Hirsch sees GoodRx as more than an algorithm—the company has been expanding into other businesses including telehealth and “manufacturer solutions,” a high-growth, high-margin business that connects makers of branded pharmaceuticals with consumers searching for the drugs on the GoodRx platform. The company offers GoodRx Gold and Kroger Rx Savings Club, subscription services that promise members even better deals on drugs than they’d get with the app.
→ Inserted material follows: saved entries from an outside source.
(** The scan from the right stops at [i] at the latest. *)
Lemma scan_down es i j P : arr es → 0 ≤ i → i < j → j < N → 0 ≤ P < N → le es i P →
  wp (loop (λ j, let j := j - size in
        r <- cmp (at_ P) j ;; if r <? 0 then ret (Continue j) else ret (Break j)) (at_ j))
    (λ a m, ∃ j', a = at_ j' ∧ m = st es ∧ i ≤ j' < j ∧
       (∀ k, j' < k < j → le es P k) ∧ le es j' P) (st es).
Proof using All.
  intros Ha ? ? ? ? Hi.
  apply (wp_loop _ (λ a m, ∃ j', a = at_ j' ∧ m = st es ∧ i < j' ≤ j ∧ ∀ k, j' ≤ k < j → le es P k)
    (λ a _, a - at_ i)); [| | |unfold at_; nia].
  - intros a m (j' & -> & _ & ? & _). unfold at_. nia.
  - intros a m (j' & -> & -> & ? & Hk). cbn zeta. rewrite at_pred. apply wp_bind.
    wp_eq cmpg; [done|lia..|].
    destruct (Z.ltb_spec (c (g es P) (g es (j' - 1))) 0) as [Hc|Hc]; apply wp_ret.
    + assert (j' - 1 ≠ i) by (intros E; unfold le in Hi; rewrite E in Hc; rewrite order_flip in Hi by done; lia).
      split; [|unfold at_; lia]. exists (j' - 1). split_and!; try done || lia.
      intros k ?. destruct (decide (k = j' - 1)) as [->|]; [by apply cmp_neg|apply Hk; lia].
    + exists (j' - 1). split_and!; try done || lia.
      * intros k ?. apply Hk. lia.
      * apply cmp_nonneg. lia.
  - exists j. split_and!; try done || lia.
Qed.

(** Up to [i] nothing exceeds the pivot, from [j] on nothing is below it. *)
Definition split_at L i j H P es : Prop :=
  (∀ k, L ≤ k ≤ i → le es k P) ∧ (∀ k, j ≤ k ≤ H → le es P k).

Lemma partition_scan L H es :
  arr es → 0 ≤ L → L < H - 1 → H < N → le es L (H - 1) → le es (H - 1) H →
  wp (loop (λ '(i, j),
        i <- loop (λ i, let i := i + size in
          r <- cmp i (at_ (H - 1)) ;; if r <? 0 then ret (Continue i) else ret (Break i)) i ;;
        j <- loop (λ j, let j := j - size in
          r <- cmp (at_ (H - 1)) j ;; if r <? 0 then ret (Continue j) else ret (Break j)) j ;;
        if j <=? i then ret (Break i)
        else swp i j size ;; ret (Continue (i, j))) (at_ L, at_ (H - 1)))
    (λ a, within L (H + 1) es (λ es', ∃ i, a = at_ i ∧ L < i < H ∧
       split_at L (i - 1) i H (H - 1) es')) (st es).
Proof using All.
  intros Ha ? ? ? HL HH.
  apply (wp_loop _ (λ x, within L (H + 1) es (λ es', ∃ i j, x = (at_ i, at_ j) ∧ L ≤ i < j ∧
      j ≤ H - 1 ∧ split_at L i j H (H - 1) es'))
    (λ x _, snd x - fst x)); [| | |unfold at_; cbn; nia].
  - intros x m (es' & _ & _ & _ & i & j & -> & ? & _). unfold at_. cbn. nia.
  - intros x m (es' & -> & Ha' & Hp & i & j & -> & ? & ? & Hlo & Hhi).
    apply wp_bind. wp_use (scan_up es' i j (H - 1)); [done|lia..|apply Hhi; lia|].
    intros a m (i' & -> & -> & Hi' & Hup & Hpi').
    apply wp_bind. wp_use (scan_down es' i j (H - 1)); [done|lia..|apply Hlo; lia|].
    intros b m (j' & -> & -> & Hj' & Hdown & Hpj'). rewrite at_inj_le.
    assert (∀ k, L ≤ k < i' → le es' k (H - 1)) as Hlo'
      by (intros k ?; destruct (decide (k ≤ i)); [apply Hlo; lia|apply Hup; lia]).
    assert (∀ k, j' < k ≤ H → le es' (H - 1) k) as Hhi'
      by (intros k ?; destruct (decide (j ≤ k)); [apply Hhi; lia|apply Hdown; lia]).
    destruct (Z.leb_spec j' i').
    + apply wp_ret, within_intro; [done..|]. exists i'. split_and!; try done || lia.
      split; intros k ?; [apply Hlo'; lia|]. destruct (decide (k = i')) as [->|]; [done|apply Hhi'; lia].
    + apply wp_bind, (wp_swap L (H + 1)); try done || lia. intros Ha2 Hp2.
      apply wp_ret. split; [|unfold at_; cbn; nia].
      apply within_intro; [done|by eapply perm_in_trans|].
      exists i', j'. split_and!; try done || lia. split; intros k ?; unfold le.
      * rewrite !g_swap by done || lia. repeat (case_decide; [try lia|]); try lia; [done|apply Hlo'; lia].
      * rewrite !g_swap by done || lia. repeat (case_decide; [try lia|]); try lia; [done|apply Hhi'; lia].
  - apply within_intro; [done|apply perm_in_refl|]. exists L, (H - 1). split_and!; try done || lia.
    split; intros k ?.
    + by replace k with L by lia.
    + destruct (decide (k = H)) as [->|]; [done|]. replace k with (H - 1) by lia. apply le_refl.
Qed.

Lemma qsort_partition_run L H es :
  arr es → 0 ≤ L → L < H - 1 → H < N → le es L (H - 1) → le es (H - 1) H →
  wp (qsort_partition (at_ L) (at_ H) size cmp)
    (λ a, within L (H + 1) es (λ es', ∃ i, a = at_ i ∧ L < i < H ∧ split_at L i i H i es')) (st es).
Proof using All.
  intros Ha ? ? ? HL HH. unfold qsort_partition. cbn zeta. rewrite (at_pred H). apply wp_bind.
  wp_use (partition_scan L H es); try done.
  intros a m (es' & -> & Ha' & Hp & i & -> & Hi & Hlo & Hhi).
  apply wp_bind, (wp_swap L (H + 1)); try done || lia. intros Ha2 Hp2.
  apply wp_ret, within_intro; [done|by eapply perm_in_trans|]. exists i. split_and!; try done || lia.
  split; intros k ?; unfold le; rewrite !g_swap by done || lia;
    repeat (case_decide; [subst; try lia|]); try lia; try apply le_refl; try (apply Hlo; lia); apply Hhi; lia.
Qed.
It alsopublishes research on drug prices, and some of clearest, most-consumer friendly explainers on the dysfunctional pharmaceutical ecosystem.
While the company’s stock briefly plummeted in November after Amazon announced it was starting its own pharmacy discount program, GoodRx’s executives argue that when it comes to their business, the Everything Store is nothing to worry about. (Among other reasons: You can use a GoodRx coupon at the Amazon pharmacy.) Analysts like Walmsley and Credit Suisse’s Jailendra Singh also think that the current threat to the company’s business is overblown.
Instead, Hirsch says he considers his bigger obstacle to be the uninformed public, who, oblivious to price variation and the better deals they could be getting, continue to purchase their prescriptions like they always have. “Our biggest competitors are Americans who don’t know any better,” Hirsch told me. He aspires for the brand to become the American consumer’s most trusted partner.
It’s true that many who use GoodRx for the first time, like White and Allison, describe the experience in almost magical terms. “It’s too good to be true,” they think, before being completely delighted by a relatively pleasant, easy, inexpensive interaction at the pharmacy. In the exchange, they don’t have to dig out an insurance card, or think about co-pays, deductibles, PBMs, or health plans—all the things that make American health care so miserable. Of course, that stuff and all the dysfunction are still there in the background. GoodRx is just the middleman that lets you forget it.